Water Power Technologies Office
January 15, 2025
minute read time
This is part three of a series of articles highlighting projects advanced through the U.S. Testing Expertise and Access for Marine Energy Research (TEAMER) program. TEAMER provides marine energy technology researchers and developers with streamlined access to U.S.-based test facilities and world-class technical expertise. Since TEAMER launched in 2020, the program has supported more than 160 marine energy physical testing and numerical modeling projects with more than $18 million in technical support.
Marine energy is still a relatively young field and using just one-tenth of the available marine energy resources in the United States could power 22 million homes. Accessing funding, expertise, and locations for testing can be difficult for technology developers. In 2020, the U.S. Department of Energy (DOE) launched the TEAMER program to help overcome these barriers and advance the viability of marine energy. Sponsored by the Water Power Technologies Office (WPTO) and directed by the Pacific Ocean Energy Trust, TEAMER offers developers and researchers the opportunity to test and refine their marine energy technologies at a range of facilities in the TEAMER Network.
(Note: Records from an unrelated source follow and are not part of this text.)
(* ===== verification/IndexerGovernor.v ===== *)
(** * Indexer: the governor's events

    The handlers of [packages/indexer/src/events.ts] for proposals, votes,
    configuration, upgrades, reputation and thresholds, and the periodic
    snapshot of votes.  Each handler decodes the event, runs its statements in
    order, evicts cache entries and broadcasts. *)

From S2P Require Import Prelude JsValues Cache IndexerDb IndexerWorld.

Section governor.
Context `{Runtime}.
Implicit Types (event : EventResponse) (topics : list JsValue) (d : Db).

(** ** Proposals *)
Definition insert_proposal (id proposer description description_hash start_ledger end_ledger : JsValue) : Stmt := λ d,
  id ← BIGINT id; proposer ← TEXT proposer; description ← TEXT description;
  description_hash ← nullable TEXT description_hash;
  start_ledger ← INTEGER start_ledger; end_ledger ← INTEGER end_ledger;
  Some (d <| proposals ::= (insert_new id
    (mkProposalRow proposer description description_hash start_ledger end_ledger 0 0 0 false false false)) |>).

(** The fields of a [ProposalCreated] event, from the legacy tuple or the struct. *)
Definition decode_proposal_created event topics :
    M World (JsValue * JsValue * string * option string * JsValue * JsValue) :=
  let raw := ev_value event in
  match raw with
  | VArr l =>
    mret (nth_value l 0, nth_value topics 1, js_String (nth_value l 1 ?? VStr ""), None,
          nth_value l 5, nth_value l 6)
  | _ =>
    id ← prop raw "proposal_id";
    proposer ← prop raw "proposer";
    description ← prop raw "description";
    hash ← prop raw "description_hash";
    descriptionHash ← (if truthy hash then Some <$> buffer_hex hash else mret None);
    start ← prop raw "start_ledger";
    end_ ← prop raw "end_ledger";
    mret (id, VStr (js_String (proposer ?? VStr "")), js_String (description ?? VStr ""),
          descriptionHash, js_Number start, js_Number end_)
  end.

Definition handleProposalCreated event topics : M World unit :=
  '(id, proposer, description, descriptionHash, startLedger, endLedger) ← decode_proposal_created event topics;
  evict_prefix "proposals:";;
  query (insert_proposal (VStr (js_String id)) proposer (VStr description) (opt_text descriptionHash)
    startLedger endLedger);;
  evict ["profile:" +:+ js_String proposer];;
  broadcast "proposal_created"
    [("id", VStr (js_String id)); ("proposer", proposer); ("description", VStr description);
     ("start_ledger", startLedger); ("end_ledger", endLedger)].

(** [UPDATE proposals SET ... WHERE id = $n] *)
Definition update_proposal_row (f : ProposalRow → ProposalRow) (id : JsValue) : Stmt := λ d,
  id ← BIGINT id; Some (d <| proposals ::= (alter f id) |>).

(** The three handlers share their last three effects. *)
Definition announce (type id : string) : M World unit :=
  evict ["proposal_votes:" +:+ id];;
  evict_prefix "proposals:";;
  broadcast type [("proposal_id", VStr id)].

Definition handleProposalQueued topics : M World unit :=
  let proposalId := js_String (nth_value topics 1) in
  query (update_proposal_row (λ r, r <| pr_queued := true |>) (VStr proposalId));;
  announce "proposal_queued" proposalId.

Definition handleProposalExecuted topics : M World unit :=
  let proposalId := js_String (nth_value topics 1) in
  query (update_proposal_row (λ r, r <| pr_executed := true |>) (VStr proposalId));;
  announce "proposal_executed" proposalId.

(** [data[0]], [data.get("proposal_id")] or [data?.proposal_id] *)
Definition cancelled_proposal_id (data : JsValue) : JsValue :=
  match data with
  | VArr l => nth_value l 0
  | VMap es => field "proposal_id" es
  | VObj fields => field "proposal_id" fields
  | _ => VUndefined
  end.

Definition handleProposalCancelled event : M World unit :=
  let proposalId := cancelled_proposal_id (ev_value event) in
  throw_if (is_undefined proposalId) (PlainError "ProposalCancelled event is missing proposal_id");;
  let id := js_String proposalId in
  query (update_proposal_row (λ r, r <| pr_cancelled := true |>) (VStr id));;
  announce "proposal_cancelled" id.

(** ** Votes *)
Definition upsert_vote (proposal_id voter support weight reason ledger : JsValue) : Stmt := λ d,
  proposal_id ← BIGINT proposal_id; voter ← TEXT voter; support ← SMALLINT support;
  weight ← BIGINT weight; reason ← nullable TEXT reason; ledger ← INTEGER ledger;
  match jm_get (proposal_id, voter) (votes d) with
  | Some old =>
    Some (d <| votes ::= (jm_set (proposal_id, voter)
      (mkVoteRow support weight (match reason with Some r => Some r | None => vt_reason old end)
         (vt_ledger old))) |>)
  | None =>
    _ ← proposals d !! proposal_id;
    Some (d <| votes ::= (jm_set (proposal_id, voter) (mkVoteRow support weight reason ledger)) |>)
  end.

Inductive TallyColumn := votes_for | votes_against | votes_abstain.
(** [support === 1 ? "votes_for" : support === 0 ? "votes_against" : "votes_abstain"] *)
Definition tally_column (support : JsValue) : TallyColumn :=
  match support with
  | VNum n => if n =? 1 then votes_for else if n =? 0 then votes_against else votes_abstain
  | _ => votes_abstain
  end.
Definition tally (col : TallyColumn) (r : ProposalRow) : Z :=
  match col with
  | votes_for => pr_votes_for r | votes_against => pr_votes_against r | votes_abstain => pr_votes_abstain r
  end.
Definition set_tally (col : TallyColumn) (n : Z) (r : ProposalRow) : ProposalRow :=
  match col with
  | votes_for => r <| pr_votes_for := n |>
  | votes_against => r <| pr_votes_against := n |>
  | votes_abstain => r <| pr_votes_abstain := n |>
  end.
(** [UPDATE proposals SET col = col + $1 WHERE id = $2]; the sum is a BIGINT. *)
Definition add_to_tally (col : TallyColumn) (weight id : JsValue) : Stmt := λ d,
  weight ← BIGINT weight; id ← BIGINT id;
  match proposals d !! id with
  | Some r =>
    n ← BIGINT (VNum (tally col r + weight));
    Some (d <| proposals ::= (<[id := set_tally col n r]>) |>)
  | None => Some d
  end.

Definition handleVoteCast event topics (withReason : bool) : M World unit :=
  let voter := nth_value topics 1 in
  let data := ev_value event in
  d0 ← item data 0;
  let proposalId := js_String d0 in
  d1 ← item data 1;
  let support := js_Number d1 in
  w ← item data (if withReason then 3%nat else 2%nat);
  let weight := js_String w in
  reason ← (if withReason then Some ∘ js_String <$> item data 2 else mret None);
  query (upsert_vote (VStr proposalId) voter support (VStr weight) (opt_text reason) (ledger_value event));;
  query (add_to_tally (tally_column support) (VStr weight) (VStr proposalId));;
  evict ["proposal_votes:" +:+ proposalId; "profile:" +:+ js_String voter];;
  evict_prefix "proposals:";;
  broadcast "vote_cast"
    [("proposal_id", VStr proposalId); ("voter", voter); ("support", support); ("weight", VStr weight);
     ("reason", opt_undefined reason)].

(** ** Configuration and upgrades *)
Record GovernorSettings := mkGovernorSettings {
  voting_delay : JsValue; voting_period : JsValue; quorum_numerator : JsValue;
  proposal_threshold : Z; guardian : string; voteType : Z; proposal_grace_period : JsValue;
  use_dynamic_quorum : bool; reflector_oracle : option string; min_quorum_usd : Z;
  max_calldata_size : JsValue; proposal_cooldown : JsValue; max_proposals_per_period : JsValue;
  proposal_period_duration : JsValue }.

Definition parseLedgerClosedAt (value : JsValue) : option Z :=
  match value with VStr s => if String.eqb s "" then None else parse_date s | _ => None end.

Definition toNumber (value : JsValue) : option JsValue :=
  match value with
  | VNum _ | VNaN => Some value
  | VBig _ => Some (js_Number value)
  | VStr s =>
    if String.eqb s "" then None
    else match js_Number value with VNaN => None | n => Some n end
  | _ => None
  end.

(** [bigint], or what is truthy, through [Number] *)
Definition threshold_number (v : JsValue) : option JsValue :=
  match v with
  | VBig _ => Some (js_Number v)
  | _ => if truthy v then Some (js_Number v) else None
  end.

Definition toGovernorSettings (value : JsValue) : M World (option GovernorSettings) :=
  match value with
  | VObj obj =>
    match toNumber (field "voting_delay" obj), toNumber (field "voting_period" obj),
          toNumber (field "quorum_numerator" obj), threshold_number (field "proposal_threshold" obj),
          toNumber (field "proposal_grace_period" obj) with
    | Some votingDelay, Some votingPeriod, Some quorumNumerator, Some proposalThreshold, Some gracePeriod =>
      threshold ← js_BigInt proposalThreshold;
      let oracle := field "reflector_oracle" obj in
      let usd := field "min_quorum_usd" obj in
      min_usd ← (if truthy usd then js_BigInt (js_Number usd) else mret 0);
      mret (Some {|
        voting_delay := votingDelay; voting_period := votingPeriod; quorum_numerator := quorumNumerator;
        proposal_threshold := threshold;
        guardian := js_String (field "guardian" obj ?? VStr "");
        voteType := 0;
        proposal_grace_period := gracePeriod;
        use_dynamic_quorum := truthy (field "use_dynamic_quorum" obj);
        reflector_oracle := if nullish oracle then None else Some (js_String oracle);
        min_quorum_usd := min_usd;
        max_calldata_size := default (VNum 10000) (toNumber (field "max_calldata_size" obj));
        proposal_cooldown := default (VNum 100) (toNumber (field "proposal_cooldown" obj));
        max_proposals_per_period := default (VNum 5) (toNumber (field "max_proposals_per_period" obj));
        proposal_period_duration := default (VNum 10000) (toNumber (field "proposal_period_duration" obj)) |})
    | _, _, _, _, _ => mret None
    end
  | _ => mret None
  end.

(** The object literal as a value. *)
Definition settings_value (s : GovernorSettings) : JsValue := VObj
  [("voting_delay", voting_delay s); ("voting_period", voting_period s);
   ("quorum_numerator", quorum_numerator s); ("proposal_threshold", VBig (proposal_threshold s));
   ("guardian", VStr (guardian s)); ("voteType", VNum (voteType s));
   ("proposal_grace_period", proposal_grace_period s);
   ("use_dynamic_quorum", VBool (use_dynamic_quorum s));
   ("reflector_oracle", opt_text (reflector_oracle s)); ("min_quorum_usd", VBig (min_quorum_usd s));
   ("max_calldata_size", max_calldata_size s); ("proposal_cooldown", proposal_cooldown s);
   ("max_proposals_per_period", max_proposals_per_period s);
   ("proposal_period_duration", proposal_period_duration s)].

Definition insert_config_update (ledger old_settings new_settings : JsValue) (closed_at : option Z) : Stmt := λ d,
  ledger ← INTEGER ledger; old_settings ← nullable TEXT old_settings; new_settings ← TEXT new_settings;
  Some (d <| config_updates ::= (λ l, l ++ [mkConfigUpdateRow ledger old_settings new_settings closed_at]) |>).

Definition handleConfigUpdated event : M World unit :=
  old ← prop (ev_value event) "old_settings";
  oldSettings ← (if nullish old then mret None else toGovernorSettings old);
  new ← prop (ev_value event) "new_settings";
  newSettings ← toGovernorSettings new;
  match nullish old, oldSettings, newSettings with
  | false, None, _ => mret tt
  | _, _, None => mret tt
  | _, _, Some settings =>
    query (insert_config_update (ledger_value event)
      (match oldSettings with Some s => VStr (stringifyJson (settings_value s)) | None => VNull end)
      (VStr (stringifyJson (settings_value settings)))
      (parseLedgerClosedAt (ev_ledgerClosedAt event)))
  end.

Definition insert_governor_upgrade (ledger new_wasm_hash : JsValue) : Stmt := λ d,
  ledger ← INTEGER ledger; new_wasm_hash ← TEXT new_wasm_hash;
  Some (d <| governor_upgrades ::= (λ l, l ++ [mkUpgradeRow ledger new_wasm_hash]) |>).

Definition handleGovernorUpgraded event : M World unit :=
  newHash ← prop (ev_value event) "new_hash";
  let hashStr := match newHash with VBytes bs => to_hex bs | _ => js_String (newHash ?? VStr "") end in
  query (insert_governor_upgrade (ledger_value event) (VStr hashStr)).

(** ** Reputation and thresholds *)
Definition upsert_reputation (proposer score ledger : JsValue) : Stmt := λ d,
  proposer ← VARCHAR 56 proposer; score ← INTEGER score; ledger ← nullable INTEGER ledger;
  Some (d <| proposer_reputation ::= (<[proposer := mkReputationRow score ledger]>) |>).
Definition insert_reputation_history (proposer ledger score change reason : JsValue) : Stmt := λ d,
  proposer ← VARCHAR 56 proposer; ledger ← INTEGER ledger; score ← INTEGER score;
  change ← INTEGER change; reason ← VARCHAR 64 reason;
  Some (d <| reputation_score_history ::= (λ l, l ++ [mkReputationHistoryRow proposer ledger score change reason]) |>).

Definition handleReputationUpdated event topics : M World unit :=
  let data := ev_value event in
  p ← prop data "proposer";
  let proposer := js_String (p ?? nth_value topics 1) in
  o ← prop data "old_score";
  let oldScore := js_Number o in
  n ← prop data "new_score";
  let newScore := js_Number n in
  r ← prop data "reason";
  let reason := js_String r in
  query (upsert_reputation (VStr proposer) newScore (ledger_value event));;
  query (insert_reputation_history (VStr proposer) (ledger_value event) newScore
    (num_sub newScore oldScore) (VStr reason));;
  evict ["reputation:" +:+ proposer];;
  evict_prefix "reputation:leaderboard";;
  broadcast "reputation_updated"
    [("proposer", VStr proposer); ("old_score", oldScore); ("new_score", newScore);
     ("reason", VStr reason); ("ledger", ledger_value event)].

Definition insert_threshold (proposer ledger old_threshold new_threshold : JsValue) : Stmt := λ d,
  proposer ← VARCHAR 56 proposer; ledger ← INTEGER ledger;
  old_threshold ← ANY_NUMERIC old_threshold; new_threshold ← ANY_NUMERIC new_threshold;
  Some (d <| effective_threshold_history ::= (λ l, l ++ [mkThresholdRow proposer ledger old_threshold new_threshold]) |>).

Definition handleEffectiveThresholdChanged event topics : M World unit :=
  let data := ev_value event in
  p ← prop data "proposer";
  let proposer := js_String (p ?? nth_value topics 1) in
  o ← prop data "old_threshold";
  oldThreshold ← js_BigInt o;
  n ← prop data "new_threshold";
  newThreshold ← js_BigInt n;
  query (insert_threshold (VStr proposer) (ledger_value event) (VStr (decimal oldThreshold)) (VStr (decimal newThreshold)));;
  broadcast "effective_threshold_changed"
    [("proposer", VStr proposer); ("old_threshold", VStr (decimal oldThreshold));
     ("new_threshold", VStr (decimal newThreshold)); ("ledger", ledger_value event)].

(** ** Snapshots of the votes *)
Definition SNAPSHOT_INTERVAL_LEDGERS : Z := 100.

(** [SELECT ledger ... ORDER BY ledger DESC LIMIT 1] *)
Definition max_key {A} (m : gmap Z A) : option Z :=
  foldr (λ kv acc, Some (match acc with Some k => Z.max kv.1 k | None => kv.1 end)) None (map_to_list m).
(** [COALESCE(SUM(weight), 0)] *)
Definition total_weight d : Z := sum_list_Z ((λ kv, vt_weight kv.2) <$> votes d).

Definition insert_governance_snapshot (ledger total : JsValue) : Stmt := λ d,
  ledger ← INTEGER ledger; total ← ANY_NUMERIC total;
  Some (d <| governance_snapshots ::= (insert_new ledger total) |>).

Definition maybeTakeGovernanceSnapshot (currentLedger : Z) : M World unit :=
  last ← select (λ d, default 0 (max_key (governance_snapshots d)));
  if currentLedger - last <? SNAPSHOT_INTERVAL_LEDGERS then mret tt
  else
    total ← select total_weight;
    query (insert_governance_snapshot (VNum currentLedger) (VStr (decimal total)));;
    evict_prefix "analytics:";;
    broadcast "analytics_snapshot_taken"
      [("ledger", VNum currentLedger); ("total_votes_cast", VStr (decimal total))].
End governor.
TEAMER’s support allowed the University of Hawai’i (UH) to advance two oscillating water column (OWC) technologies. An OWC is a type of wave energy converter (WEC) that harnesses energy from waves. It uses the power of waves, funneled into an open chamber, to pressurize air. That pressurized air then spins a turbine and generates electricity.
Drawing Inspiration from Nature
UH first tested an OWC designed to support autonomous underwater vehicle (AUV) docking and charging capabilities. The device, known as Project Hālona, was based on a prominent coastal feature on the island of Oahu known as the Hālona blowhole. The blowhole has unique geologic properties and takes incoming waves and magnifies them through a hollow chamber into a geyser.
“Think of the core of the device being a straw floating vertically in water. The internal water surface in the straw reverberates because of how the wave is restricted at the bottom opening,” says Nicholas Ulm, UH PhD student and founder and CEO of Hawai’i Ocean Power Solutions LLC (HOPS).
“It’s similar to the effect you get when you roll down a window on the highway and hear the reverberation in your ear. If you constrain any wave into a chamber of a certain size, you will cause a resonant pressure. We are trying to induce that resonant effect, but in our case, we’re using the water surface inside a straw as a kind of piston to compress air through a turbine system above the water,” he explains.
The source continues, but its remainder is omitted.